**** Data excerpts

(** *** Field updates *)

Definition set_timerId (o : option Z) (s : Store) : Store :=
  mkStore (intervalMs s) o (jobs s) (subscribers s).
Definition set_jobs (j : @JsMap.t string TimerJob) (s : Store) : Store :=
  mkStore (intervalMs s) (timerId s) j (subscribers s).
Definition set_subscribers (n : Z) (s : Store) : Store :=
  mkStore (intervalMs s) (timerId s) (jobs s) n.
Definition with_store (f : Store -> Store) (w : World) : World :=
  mkWorld (f (store w)) (window w) (trace w).
Definition emit (e : event) (w : World) : World :=
  mkWorld (store w) (window w) (trace w ++ [e]).

Definition started_log : event := Console (Browser.ConsoleLog "[GlobalTimer] Started").
Definition stopped_log : event := Console (Browser.ConsoleLog "[GlobalTimer] Stopped").
Definition immediate_error_log : event :=
  Console (Browser.ConsoleError "Job immediate execution error:").

(** *** The store's functions *)

(** The store's initial state ([defineStore] setup, lines 11-15). *)
Definition init (env : js_number) : World :=
  mkWorld (mkStore (initial_intervalMs env) None JsMap.empty 0) Browser.init [].

Definition startTimer (w : World) : World :=
  match timerId (store w) with
  | None =>
      let '(h, win) := Browser.setInterval (intervalMs (store w)) (window w) in
      emit started_log
           (mkWorld (set_timerId (Some h) (store w)) win (trace w))
  | Some _ => w
  end.

Definition stopTimer (w : World) : World :=
  match timerId (store w) with
  | Some h =>
      emit stopped_log
           (mkWorld (set_timerId None (store w))
                    (Browser.clearInterval h (window w)) (trace w))
  | None => w
  end.

(** One call [f()]: the call is observed, and the boolean says whether it
    threw synchronously (a returned promise is not awaited). *)
Definition threw (r : call_result) : bool :=
  match r with Throws => true | _ => false end.

Definition call_fn (f : Fn) (w : World) : World * bool :=
  (emit (Called f) w, threw (invoke f)).

Definition addSubscriber (w : World) : World :=
  let w := with_store (fun s => set_subscribers (subscribers s + 1) s) w in
  if (subscribers (store w) =? 1)%Z then startTimer w else w.

Definition removeSubscriber (w : World) : World :=
  let w := with_store (fun s => set_subscribers (subscribers s - 1) s) w in
  if (subscribers (store w) <=? 0)%Z
  then stopTimer (with_store (set_subscribers 0) w)
  else w.

(** [jobs.set], then [try { fn() } catch { console.error } finally
    { addSubscriber() }]. *)
Definition registerJob (id : string) (fn : Fn) (w : World) : World :=
  let w := with_store (fun s => set_jobs (JsMap.set id (mkJob id fn) (jobs s)) s) w in
  let '(w, threw) := call_fn fn w in
  let w := if threw
           then emit immediate_error_log w
           else w in
  addSubscriber w.

Definition unregisterJob (id : string) (w : World) : World :=
  removeSubscriber (with_store (fun s => set_jobs (JsMap.delete id (jobs s)) s) w).

(** [for (const job of jobs.values()) { job.fn(); }]: a synchronous throw
    leaves the loop (the boolean result). *)
Fixpoint run_jobs (js : list TimerJob) (w : World) : World * bool :=
  match js with
  | [] => (w, false)
  | j :: js' =>
      let '(w', threw) := call_fn (fn j) w in
      if threw then (w', true) else run_jobs js' w'
  end.

(** The interval callback: the exception of a throwing job escapes it and
    is reported by the browser; the interval itself keeps running. *)
Definition tick (w : World) : World :=
  let '(w', threw) := run_jobs (JsMap.values (jobs (store w))) w in
  if threw then emit (Console Browser.UncaughtError) w' else w'.

(** ** The store invariant

    The counter is non-negative, the timer handle is present exactly when
    the counter is positive, the live intervals of the window are exactly
    the one the store owns, job ids are unique, and every entry is keyed
    by its job's own id ([jobs.set(id, { id, fn })]). *)
Definition owned (o : option Z) : list Z :=
  match o with Some h => [h] | None => [] end.

Definition keyed (m : @JsMap.t string TimerJob) : Prop :=
  Forall (fun e : string * TimerJob => id e.2 = e.1) m.

Definition inv (w : World) : Prop :=
  (0 <= subscribers (store w))%Z /\
  (is_Some (timerId (store w)) <-> (0 < subscribers (store w))%Z) /\
  Browser.handles (window w) = owned (timerId (store w)) /\
  JsMap.wf (jobs (store w)) /\
  keyed (jobs (store w)).
End Store.

Arguments TimerJob : clear implicits.
Arguments Store : clear implicits.
Arguments World : clear implicits.
Arguments event : clear implicits.

#[export] Instance event_eq_dec {Fn} `{EqDecision Fn} : EqDecision (event Fn).
Proof. solve_decision. Defined.

(** A job type for concrete runs: a name, and what calling it does. *)
Definition demo_job : Type := (string * call_result)%type.
#[export] Instance demo_behaviour : JobBehaviour demo_job := snd.

(** ** Structural lemmas: what each function changes *)

Section Laws.
Context {Fn : Type} `{JobBehaviour Fn}.
Implicit Types (w : World Fn) (js : list (TimerJob Fn)).

(** Jobs only add to the trace: calling them changes neither the store
    nor the window. *)
Lemma run_jobs_frame js w :
  store (fst (run_jobs js w)) = store w /\ window (fst (run_jobs js w)) = window w.
Proof.
  revert w. induction js as [|j js IH]; intros w; [done|]. simpl. unfold call_fn, threw.
  destruct (invoke (fn j)); [exact (IH (emit (Called (fn j)) w))..|done].
Qed.

Lemma tick_store w : store (tick w) = store w.
Proof.
  unfold tick. pose proof (run_jobs_frame (JsMap.values (jobs (store w))) w) as [Hs _].
  destruct (run_jobs _ w) as [w' []]; simpl in *; done.
Qed.

Lemma tick_window w : window (tick w) = window w.
Proof.
  unfold tick. pose proof (run_jobs_frame (JsMap.values (jobs (store w))) w) as [_ Hw].
  destruct (run_jobs _ w) as [w' []]; simpl in *; done.
Qed.

Lemma addSubscriber_jobs w : jobs (store (addSubscriber w)) = jobs (store w).
Proof.
  unfold addSubscriber, startTimer. simpl.
  destruct (_ =? 1)%Z, (timerId (store w)); done.
Qed.

Lemma removeSubscriber_jobs w : jobs (store (removeSubscriber w)) = jobs (store w).
Proof.
  unfold removeSubscriber, stopTimer. simpl.
  destruct (_ <=? 0)%Z, (timerId (store w)); done.
Qed.

Lemma addSubscriber_subscribers w :
  subscribers (store (addSubscriber w)) = (subscribers (store w) + 1)%Z.
Proof.
  unfold addSubscriber, startTimer. simpl.
  destruct (_ =? 1)%Z, (timerId (store w)); done.
Qed.

(** The decrement clamps at zero. *)
Lemma removeSubscriber_subscribers w :
  subscribers (store (removeSubscriber w)) = Z.max 0 (subscribers (store w) - 1).
Proof.
  rewrite <- clamp_decrement. unfold removeSubscriber, stopTimer. simpl.
  destruct (_ <=? 0)%Z, (timerId (store w)); done.
Qed.

(** The counter and the timer after [registerJob] only depend on the
    counter and timer before it: the job's call and its failure do not
    reach them. *)
Lemma registerJob_as_addSubscriber id f w :
  store (registerJob id f w) =
  store (addSubscriber (with_store (fun s => set_jobs (JsMap.set id (mkJob id f) (jobs s)) s) w)) /\
  window (registerJob id f w) =
  window (addSubscriber (with_store (fun s => set_jobs (JsMap.set id (mkJob id f) (jobs s)) s) w)).
Proof.
  unfold registerJob, call_fn, threw, addSubscriber, startTimer.
  destruct (invoke f); simpl; destruct (_ =? 1)%Z, (timerId (store w)); done.
Qed.
End Laws.

#[export] Hint Rewrite @tick_store @tick_window @addSubscriber_jobs @removeSubscriber_jobs
  @addSubscriber_subscribers @removeSubscriber_subscribers : solo.

(** ** Preservation of the store invariant *)

Section Invariant.
Context {Fn : Type} `{JobBehaviour Fn}.
Implicit Types (w : World Fn).

Lemma init_inv env : inv (Fn:=Fn) (init env).
Proof.
  unfold inv, init. simpl. split; [lia|].
  split; [|split; [done|split; [apply JsMap.empty_wf|constructor]]].
  split; [intros [? ?]; congruence|lia].
Qed.

(** Updating the jobs map keeps the counter/timer part of the invariant. *)
Lemma inv_set_jobs w j :
  inv w -> JsMap.wf j -> keyed j -> inv (with_store (set_jobs j) w).
Proof. unfold inv. simpl. tauto. Qed.

Lemma addSubscriber_inv w : inv w -> inv (addSubscriber w).
Proof.
  intros (Hpos & Hiff & Hown & Hwf & Hkey). unfold inv, addSubscriber, startTimer. simpl.
  destruct (Z.eqb_spec (subscribers (store w) + 1) 1) as [E|E].
  - destruct (timerId (store w)) as [h|] eqn:Ht.
    { exfalso. assert (0 < subscribers (store w))%Z by (apply Hiff; eauto). lia. }
    unfold Browser.handles in *. simpl in *. rewrite map_app, Hown.
    split; [lia|]. split; [split; [lia|eauto]|done].
  - simpl. split; [lia|]. split; [|done].
    split; [intros; lia|]. intros _. apply Hiff. lia.
Qed.

Lemma removeSubscriber_inv w : inv w -> inv (removeSubscriber w).
Proof.
  intros (Hpos & Hiff & Hown & Hwf & Hkey). unfold inv, removeSubscriber, stopTimer. simpl.
  destruct (Z.leb_spec (subscribers (store w) - 1) 0) as [E|E].
  - destruct (timerId (store w)) as [h|] eqn:Ht; simpl.
    + split; [lia|]. split; [split; [intros [? ?]; congruence|lia]|].
      split; [|done]. by apply Browser.handles_clearInterval_owned.
    + rewrite Ht. split; [lia|]. split; [split; [intros [? ?]; congruence|lia]|done].
  - simpl. split; [lia|]. split; [|done].
    split; [intros; lia|]. intros _. apply Hiff. lia.
Qed.

Lemma registerJob_inv id f w : inv w -> inv (registerJob id f w).
Proof.
  intros Hinv. pose proof (registerJob_as_addSubscriber id f w) as [Hs Hw].
  assert (Hi : inv (addSubscriber (with_store
            (fun s => set_jobs (JsMap.set id (mkJob id f) (jobs s)) s) w))).
  { apply addSubscriber_inv, inv_set_jobs; [done| |].
    - apply JsMap.set_wf, Hinv.
    - apply JsMap.Forall_set; [apply Hinv|done]. }
  unfold inv in *. by rewrite Hs, Hw.
Qed.

Lemma unregisterJob_inv id w : inv w -> inv (unregisterJob id w).
Proof.
  intros Hinv. apply removeSubscriber_inv, inv_set_jobs; [done| |].
  - apply JsMap.delete_wf, Hinv.
  - apply JsMap.Forall_delete, Hinv.
Qed.

Lemma tick_inv w : inv w -> inv (tick w).
Proof. unfold inv. by rewrite tick_store, tick_window. Qed.
End Invariant.

#[export] Hint Resolve init_inv addSubscriber_inv removeSubscriber_inv registerJob_inv
  unregisterJob_inv tick_inv : solo.

(** ** Functional behaviour of the store's functions *)

Section Behaviour.
Context {Fn : Type} `{JobBehaviour Fn}.
Implicit Types (w : World Fn) (js : list (TimerJob Fn)).

(** The loop over the jobs, split at a point of the list. *)
Lemma run_jobs_app js1 js2 w :
  run_jobs (js1 ++ js2) w =
  let '(w1, t) := run_jobs js1 w in if t then (w1, true) else run_jobs js2 w1.
Proof.
  revert w. induction js1 as [|j js1 IH]; intros w; [done|]. simpl.
  destruct (threw (invoke (fn j))); [done|]. apply IH.
Qed.

Lemma run_jobs_no_throw js w :
  Forall (fun j => invoke (fn j) <> Throws) js ->
  run_jobs js w = (mkWorld (store w) (window w) (trace w ++ map (fun j => Called (fn j)) js), false).
Proof.
  intros Hall. revert w. induction Hall as [|j js Hj Hall IH]; intros w.
  - destruct w. simpl. by rewrite app_nil_r.
  - simpl. unfold call_fn, threw. destruct (invoke (fn j)); try congruence;
      rewrite IH; simpl; by rewrite <- app_assoc.
Qed.

(** The counter after [registerJob] is one more, whatever the job does. *)
Lemma registerJob_subscribers id f w :
  subscribers (store (registerJob id f w)) = (subscribers (store w) + 1)%Z.
Proof.
  destruct (registerJob_as_addSubscriber id f w) as [-> _].
  by rewrite addSubscriber_subscribers.
Qed.

Lemma registerJob_jobs id f w :
  jobs (store (registerJob id f w)) = JsMap.set id (mkJob id f) (jobs (store w)).
Proof.
  destruct (registerJob_as_addSubscriber id f w) as [-> _].
  by rewrite addSubscriber_jobs.
Qed.

Lemma unregisterJob_jobs id w :
  jobs (store (unregisterJob id w)) = JsMap.delete id (jobs (store w)).
Proof. unfold unregisterJob. by rewrite removeSubscriber_jobs. Qed.

Lemma unregisterJob_subscribers id w :
  subscribers (store (unregisterJob id w)) = Z.max 0 (subscribers (store w) - 1).
Proof. unfold unregisterJob. by rewrite removeSubscriber_subscribers. Qed.

(** The trace [registerJob] leaves: the call, the caught error, the start. *)
Lemma registerJob_trace id f w :
  inv w ->
  trace (registerJob id f w) =
  trace w ++ [Called f] ++
    (if threw (invoke f) then [immediate_error_log] else []) ++
    (if (subscribers (store w) =? 0)%Z then [started_log] else []).
Proof.
  intros (Hpos & Hiff & _). unfold registerJob, call_fn, addSubscriber, startTimer.
  destruct (Z.eqb_spec (subscribers (store w)) 0) as [E|E].
  - destruct (timerId (store w)) eqn:Ht.
    { exfalso. assert (0 < subscribers (store w))%Z by (apply Hiff; eauto). lia. }
    destruct (threw (invoke f)); simpl; rewrite Ht, E; simpl; by rewrite <- !app_assoc.
  - destruct (threw (invoke f)); simpl;
      (destruct (Z.eqb_spec (subscribers (store w) + 1) 1); [lia|]);
      simpl; by rewrite <- ?app_assoc, ?app_nil_r.
Qed.

Lemma unregisterJob_timer_trace id w :
  inv w ->
  (timerId (store (unregisterJob id w)) = None <-> (subscribers (store w) <= 1)%Z) /\
  trace (unregisterJob id w) =
  trace w ++ (if (subscribers (store w) =? 1)%Z then [stopped_log] else []).
Proof.
  intros (Hpos & Hiff & _). unfold unregisterJob, removeSubscriber, stopTimer. simpl.
  destruct (Z.leb_spec (subscribers (store w) - 1) 0) as [E|E].
  - destruct (timerId (store w)) eqn:Ht; simpl.
    + assert (0 < subscribers (store w))%Z by (apply Hiff; eauto).
      destruct (Z.eqb_spec (subscribers (store w)) 1); [|lia]. split; [split; [lia|done]|done].
    + destruct (Z.eqb_spec (subscribers (store w)) 1) as [E1|E1].
      { exfalso. rewrite E1 in Hiff. destruct (proj2 Hiff) as [? ?]; [lia|congruence]. }
      rewrite Ht, app_nil_r. split; [split; [lia|done]|done].
  - simpl. destruct (Z.eqb_spec (subscribers (store w)) 1); [lia|].
    rewrite app_nil_r. split; [|done]. split; [|lia].
    intros Ht. destruct (proj2 Hiff) as [? ?]; [lia|congruence].
Qed.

********

* [Instructions to follow]
Where the listing above reaches the line that contains "JsMap.wf (jobs (store w)) /\", start retyping, and finish with the line that contains "Definition demo_job : Type"; reproduce those lines exactly and no others.

* [The completed task]
  JsMap.wf (jobs (store w)) /\
  keyed (jobs (store w)).
End Store.

Arguments TimerJob : clear implicits.
Arguments Store : clear implicits.
Arguments World : clear implicits.
Arguments event : clear implicits.

#[export] Instance event_eq_dec {Fn} `{EqDecision Fn} : EqDecision (event Fn).
Proof. solve_decision. Defined.

(** A job type for concrete runs: a name, and what calling it does. *)
Definition demo_job : Type := (string * call_result)%type.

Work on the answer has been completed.